(Source records)
^^^^

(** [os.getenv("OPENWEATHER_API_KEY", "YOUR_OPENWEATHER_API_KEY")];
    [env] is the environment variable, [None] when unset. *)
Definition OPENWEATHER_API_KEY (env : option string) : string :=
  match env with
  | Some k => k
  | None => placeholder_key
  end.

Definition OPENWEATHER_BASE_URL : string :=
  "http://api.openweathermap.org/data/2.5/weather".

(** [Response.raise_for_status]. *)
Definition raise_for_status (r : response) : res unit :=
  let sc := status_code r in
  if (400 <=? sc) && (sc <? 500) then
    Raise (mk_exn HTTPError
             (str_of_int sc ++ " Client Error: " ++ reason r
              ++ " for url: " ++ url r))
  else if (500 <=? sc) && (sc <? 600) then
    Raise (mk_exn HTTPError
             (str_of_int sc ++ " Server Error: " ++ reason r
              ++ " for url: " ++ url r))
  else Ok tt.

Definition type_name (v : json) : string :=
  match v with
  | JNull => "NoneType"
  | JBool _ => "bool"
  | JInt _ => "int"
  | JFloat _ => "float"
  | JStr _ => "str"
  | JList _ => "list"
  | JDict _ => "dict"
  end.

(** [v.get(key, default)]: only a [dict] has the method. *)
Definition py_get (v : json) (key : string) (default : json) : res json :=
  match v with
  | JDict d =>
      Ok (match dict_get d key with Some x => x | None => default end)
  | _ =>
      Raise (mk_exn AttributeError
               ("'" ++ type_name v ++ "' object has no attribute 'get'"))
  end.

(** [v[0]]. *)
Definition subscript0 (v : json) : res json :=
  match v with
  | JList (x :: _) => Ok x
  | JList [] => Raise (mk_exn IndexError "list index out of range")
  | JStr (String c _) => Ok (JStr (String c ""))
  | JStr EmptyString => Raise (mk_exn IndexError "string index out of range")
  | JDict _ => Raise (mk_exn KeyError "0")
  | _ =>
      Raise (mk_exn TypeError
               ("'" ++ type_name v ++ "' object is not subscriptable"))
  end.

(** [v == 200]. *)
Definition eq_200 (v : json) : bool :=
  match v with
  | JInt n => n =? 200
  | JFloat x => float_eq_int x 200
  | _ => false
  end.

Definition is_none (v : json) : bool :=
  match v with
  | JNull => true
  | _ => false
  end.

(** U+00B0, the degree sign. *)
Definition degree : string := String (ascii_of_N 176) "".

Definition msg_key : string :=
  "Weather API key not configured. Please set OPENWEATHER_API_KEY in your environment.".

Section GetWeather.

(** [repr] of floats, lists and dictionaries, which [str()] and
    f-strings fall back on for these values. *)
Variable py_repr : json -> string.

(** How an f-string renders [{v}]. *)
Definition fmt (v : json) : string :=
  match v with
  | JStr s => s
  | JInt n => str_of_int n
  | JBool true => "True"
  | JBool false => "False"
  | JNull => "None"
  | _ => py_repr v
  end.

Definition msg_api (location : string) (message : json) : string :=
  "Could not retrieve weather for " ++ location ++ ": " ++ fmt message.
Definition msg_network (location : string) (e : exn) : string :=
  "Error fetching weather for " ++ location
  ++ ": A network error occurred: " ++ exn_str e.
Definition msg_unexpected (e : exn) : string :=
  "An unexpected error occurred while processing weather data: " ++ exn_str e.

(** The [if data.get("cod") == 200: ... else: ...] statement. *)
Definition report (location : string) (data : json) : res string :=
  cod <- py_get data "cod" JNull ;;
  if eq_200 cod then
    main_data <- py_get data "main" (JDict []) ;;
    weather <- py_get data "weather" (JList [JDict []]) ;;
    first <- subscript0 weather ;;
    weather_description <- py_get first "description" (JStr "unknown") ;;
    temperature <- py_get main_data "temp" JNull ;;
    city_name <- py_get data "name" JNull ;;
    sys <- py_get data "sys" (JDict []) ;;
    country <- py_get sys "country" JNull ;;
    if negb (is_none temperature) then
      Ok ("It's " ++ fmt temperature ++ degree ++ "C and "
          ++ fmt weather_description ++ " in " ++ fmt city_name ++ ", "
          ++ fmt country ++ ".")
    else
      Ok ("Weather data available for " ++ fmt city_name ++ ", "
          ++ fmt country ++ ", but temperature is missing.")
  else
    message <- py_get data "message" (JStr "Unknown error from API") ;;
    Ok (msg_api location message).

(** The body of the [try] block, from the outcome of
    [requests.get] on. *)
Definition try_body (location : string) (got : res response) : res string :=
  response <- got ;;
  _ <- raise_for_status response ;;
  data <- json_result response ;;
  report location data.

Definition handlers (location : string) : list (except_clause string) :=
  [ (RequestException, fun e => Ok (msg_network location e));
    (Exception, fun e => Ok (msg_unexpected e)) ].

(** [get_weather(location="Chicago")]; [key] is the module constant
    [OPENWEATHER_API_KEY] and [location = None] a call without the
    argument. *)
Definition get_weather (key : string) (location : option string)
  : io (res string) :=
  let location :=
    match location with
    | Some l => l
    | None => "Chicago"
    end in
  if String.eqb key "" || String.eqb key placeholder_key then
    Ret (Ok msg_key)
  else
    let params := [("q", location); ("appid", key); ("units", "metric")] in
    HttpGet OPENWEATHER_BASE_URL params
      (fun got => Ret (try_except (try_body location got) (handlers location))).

^^^^

**WORK ITEM**
Reproduce, word for word and in full, only the lines above that start at the line with "JNull => true" and run through the line with "first <- subscript0 weather ;;", both ends included.

**PROBLEM SOLUTION**
  | JNull => true
  | _ => false
  end.

(** U+00B0, the degree sign. *)
Definition degree : string := String (ascii_of_N 176) "".

Definition msg_key : string :=
  "Weather API key not configured. Please set OPENWEATHER_API_KEY in your environment.".

Section GetWeather.

(** [repr] of floats, lists and dictionaries, which [str()] and
    f-strings fall back on for these values. *)
Variable py_repr : json -> string.

(** How an f-string renders [{v}]. *)
Definition fmt (v : json) : string :=
  match v with
  | JStr s => s
  | JInt n => str_of_int n
  | JBool true => "True"
  | JBool false => "False"
  | JNull => "None"
  | _ => py_repr v
  end.

Definition msg_api (location : string) (message : json) : string :=
  "Could not retrieve weather for " ++ location ++ ": " ++ fmt message.
Definition msg_network (location : string) (e : exn) : string :=
  "Error fetching weather for " ++ location
  ++ ": A network error occurred: " ++ exn_str e.
Definition msg_unexpected (e : exn) : string :=
  "An unexpected error occurred while processing weather data: " ++ exn_str e.

(** The [if data.get("cod") == 200: ... else: ...] statement. *)
Definition report (location : string) (data : json) : res string :=
  cod <- py_get data "cod" JNull ;;
  if eq_200 cod then
    main_data <- py_get data "main" (JDict []) ;;
    weather <- py_get data "weather" (JList [JDict []]) ;;
    first <- subscript0 weather ;;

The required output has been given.